Return exactly and only these lines: the first of the listing through the one containing "order (work-order.ts) and".

___ RECORDS SUPPLIED

(* ===== verification/Contracts.v ===== *)
(** * Shared contracts of packages/core/src

    The vocabulary the components exchange: principals and tenants
    (authority.ts), the classifications, purposes, resource scopes of a work
    order (work-order.ts) and the references to execution definitions
    (agent.ts, model.ts). *)

From S2P Require Import Prelude JsTime Errors Schema JsonValue Unicode.

Local Open Scope Z_scope.

(** ** authority.ts *)

Inductive PrincipalType := user | service | system_worker.

Record Principal := { principal_type : PrincipalType; principal_id : string }.
Record Tenant := { tenant_id : string }.

Inductive AuthenticationStrength :=
| single_factor | multi_factor | phishing_resistant | user_presence.

(** ** work-order.ts *)

Inductive RiskClass := risk_low | risk_medium | risk_high | risk_critical.

Inductive DataClass :=
| data_public | data_internal | data_confidential | data_restricted | data_highly_restricted.

Record Purpose := { purpose_code : string; purpose_registryVersion : string }.

Inductive ResourceScopeKind :=
| scope_path | scope_url | scope_host | scope_identifier | scope_tenant | scope_urn
| scope_dataset | scope_run | scope_record | scope_artifact | scope_opaque.

Record ResourceScope := {
  scope_kind : ResourceScopeKind;
  scope_value : jsstring;
  scope_normalizationVersion : string;
}.

(** ** agent.ts, model.ts: references to execution definitions *)

Record AgentExecutionDefinitionRef := {
  ad_id : string;
  ad_version : string;
  ad_agentDefinitionDigest : string;
}.

Record CompensationExecutionDefinitionRef := {
  cd_id : string;
  cd_version : string;
  cd_compensationRunDefinitionDigest : string;
  cd_originalAgentDefinitionDigest : string;
  cd_originalEffectDigest : string;
  cd_compensationStrategyRegistrationDigest : string;
  cd_compensationToolRegistrationDigest : string;
}.

Inductive ExecutionDefinitionRef :=
| agent_definition (d : AgentExecutionDefinitionRef)
| compensation_definition (d : CompensationExecutionDefinitionRef).

#[export] Instance PrincipalType_eq_dec : EqDecision PrincipalType.
Proof. solve_decision. Defined.
#[export] Instance Principal_eq_dec : EqDecision Principal.
Proof. solve_decision. Defined.
#[export] Instance Tenant_eq_dec : EqDecision Tenant.
Proof. solve_decision. Defined.
#[export] Instance AuthenticationStrength_eq_dec : EqDecision AuthenticationStrength.
Proof. solve_decision. Defined.
#[export] Instance RiskClass_eq_dec : EqDecision RiskClass.
Proof. solve_decision. Defined.
#[export] Instance DataClass_eq_dec : EqDecision DataClass.
Proof. solve_decision. Defined.
#[export] Instance Purpose_eq_dec : EqDecision Purpose.
Proof. solve_decision. Defined.
#[export] Instance ResourceScopeKind_eq_dec : EqDecision ResourceScopeKind.
Proof. solve_decision. Defined.
#[export] Instance ResourceScope_eq_dec : EqDecision ResourceScope.
Proof. solve_decision. Defined.
#[export] Instance AgentExecutionDefinitionRef_eq_dec : EqDecision AgentExecutionDefinitionRef.
Proof. solve_decision. Defined.
#[export] Instance CompensationExecutionDefinitionRef_eq_dec :
  EqDecision CompensationExecutionDefinitionRef.
Proof. solve_decision. Defined.
#[export] Instance ExecutionDefinitionRef_eq_dec : EqDecision ExecutionDefinitionRef.
Proof. solve_decision. Defined.

(** ** Schemas *)

Definition is_alnum (c : Ascii.ascii) : bool :=
  let n := Ascii.N_of_ascii c in
  ((48 <=? n)%N && (n <=? 57)%N) || ((65 <=? n)%N && (n <=? 90)%N)
  || ((97 <=? n)%N && (n <=? 122)%N).

(** The character class of the tail of an identifier: letters, digits and [._:-]. *)
Definition is_identifier_char (c : Ascii.ascii) : bool :=
  let n := Ascii.N_of_ascii c in
  is_alnum c || (n =? 46)%N || (n =? 95)%N || (n =? 58)%N || (n =? 45)%N.

(** [IdentifierSchema] of agent.ts: [/^[a-zA-Z0-9][a-zA-Z0-9._:-]*$/], at most 200. *)
Definition IdentifierSchema (s : string) : bool :=
  min1max 200 s &&
  match s with
  | String c s' => is_alnum c && all_chars is_identifier_char s'
  | EmptyString => false
  end.

Definition is_digit (c : Ascii.ascii) : bool :=
  match digit_value c with Some _ => true | None => false end.

(** One or more digits, then the rest. *)
Fixpoint skip_digits (s : string) : string :=
  match s with
  | String c s' => if is_digit c then skip_digits s' else s
  | EmptyString => EmptyString
  end.

Definition digits1 (s : string) : option string :=
  match s with
  | String c s' => if is_digit c then Some (skip_digits s') else None
  | EmptyString => None
  end.

Definition is_semver_char (c : Ascii.ascii) : bool :=
  let n := Ascii.N_of_ascii c in is_alnum c || (n =? 46)%N || (n =? 45)%N.

(** [SemverSchema]: digits "." digits "." digits, then an optional "-" suffix. *)
Definition SemverSchema (s : string) : bool :=
  match s1 ← digits1 s; s2 ← strip_prefix "." s1; s3 ← digits1 s2;
        s4 ← strip_prefix "." s3; digits1 s4 with
  | Some EmptyString => true
  | Some s5 => match strip_prefix "-" s5 with
               | Some t => min1 t && all_chars is_semver_char t
               | None => false
               end
  | None => false
  end.

Definition ExecutionDefinitionRefSchema (d : ExecutionDefinitionRef) : bool :=
  match d with
  | agent_definition a =>
      min1max 200 (ad_id a) && min1max 500 (ad_version a)
      && DigestSchema (ad_agentDefinitionDigest a)
  | compensation_definition c =>
      IdentifierSchema (cd_id c) && SemverSchema (cd_version c)
      && DigestSchema (cd_compensationRunDefinitionDigest c)
      && DigestSchema (cd_originalAgentDefinitionDigest c)
      && DigestSchema (cd_originalEffectDigest c)
      && DigestSchema (cd_compensationStrategyRegistrationDigest c)
      && DigestSchema (cd_compensationToolRegistrationDigest c)
  end.

Definition PrincipalSchema (p : Principal) : option Principal :=
  i ← trimmed 256 (principal_id p);
  Some {| principal_type := principal_type p; principal_id := i |}.

Definition TenantSchema (t : Tenant) : option Tenant :=
  i ← trimmed 256 (tenant_id t); Some {| tenant_id := i |}.

(** A parsed value parses to itself. *)
Lemma PrincipalSchema_idem p p' : PrincipalSchema p = Some p' -> PrincipalSchema p' = Some p'.
Proof.
  unfold PrincipalSchema. destruct (trimmed 256 (principal_id p)) as [i |] eqn:Hp; cbn; [| done].
  intros [= <-]. cbn. by rewrite (trimmed_idem _ _ _ Hp).
Qed.

Lemma TenantSchema_idem t t' : TenantSchema t = Some t' -> TenantSchema t' = Some t'.
Proof.
  unfold TenantSchema. destruct (trimmed 256 (tenant_id t)) as [i |] eqn:Ht; cbn; [| done].
  intros [= <-]. cbn. by rewrite (trimmed_idem _ _ _ Ht).
Qed.

Definition PurposeSchema (p : Purpose) : option Purpose :=
  c ← trimmed 128 (purpose_code p);
  v ← trimmed 128 (purpose_registryVersion p);
  Some {| purpose_code := c; purpose_registryVersion := v |}.

Lemma PurposeSchema_idem p p' : PurposeSchema p = Some p' -> PurposeSchema p' = Some p'.
Proof.
  unfold PurposeSchema. destruct (trimmed 128 (purpose_code p)) as [c |] eqn:Hc; cbn; [| done].
  destruct (trimmed 128 (purpose_registryVersion p)) as [v |] eqn:Hv; cbn; [| done].
  intros [= <-]. cbn. by rewrite (trimmed_idem _ _ _ Hc), (trimmed_idem _ _ _ Hv).
Qed.

(** [z.string().trim().min(1).max(n)] on a string of code units *)
Definition trimmed_units (n : Z) (s : jsstring) : option jsstring :=
  let t := trim s in
  if (1 <=? Z.of_nat (length t)) && (Z.of_nat (length t) <=? n) then Some t else None.

Definition ResourceScopeSchema (r : ResourceScope) : option ResourceScope :=
  v ← trimmed_units 2048 (scope_value r);
  n ← trimmed 64 (scope_normalizationVersion r);
  Some {| scope_kind := scope_kind r; scope_value := v; scope_normalizationVersion := n |}.

(** [z.array(schema).min(lo).max(hi)] *)
Definition array_of {A} (lo hi : Z) (p : A -> option A) (l : list A) : option (list A) :=
  if (lo <=? Z.of_nat (length l)) && (Z.of_nat (length l) <=? hi) then mapM p l else None.

Lemma trimmed_units_idem n s t : trimmed_units n s = Some t -> trimmed_units n t = Some t.
Proof.
  unfold trimmed_units. destruct (_ && _) eqn:Hv; [| done]. intros [= <-]. by rewrite trim_idem, Hv.
Qed.

Lemma ResourceScopeSchema_idem r r' : ResourceScopeSchema r = Some r' -> ResourceScopeSchema r' = Some r'.
Proof.
  unfold ResourceScopeSchema. destruct (trimmed_units 2048 _) as [v |] eqn:Hv; cbn; [| done].
  destruct (trimmed 64 _) as [n |] eqn:Hn; cbn; [| done]. intros [= <-]. cbn.
  by rewrite (trimmed_units_idem _ _ _ Hv), (trimmed_idem _ _ _ Hn).
Qed.

Lemma array_of_idem {A} lo hi (p : A -> option A) l l' :
  (forall a a', p a = Some a' -> p a' = Some a') -> array_of lo hi p l = Some l' -> array_of lo hi p l' = Some l'.
Proof.
  intros Hp. unfold array_of. destruct (_ && _) eqn:Hl; [| done]. intros Hm.
  rewrite <- (length_mapM _ _ _ Hm), Hl. apply mapM_Some in Hm. apply mapM_Some.
  clear Hl. induction Hm; constructor; eauto.
Qed.

(** The digest and agent of the examples. *)
Definition example_digest : string :=
  "sha256:0000000000000000000000000000000000000000000000000000000000000000".

Definition example_agent : ExecutionDefinitionRef :=
  agent_definition {| ad_id := "agent"; ad_version := "1.0.0";
                      ad_agentDefinitionDigest := example_digest |}.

______

» **EXERCISE ANSWER**
(* ===== verification/Contracts.v ===== *)
(** * Shared contracts of packages/core/src

    The vocabulary the components exchange: principals and tenants
    (authority.ts), the classifications, purposes, resource scopes of a work
    order (work-order.ts) and the references to execution definitions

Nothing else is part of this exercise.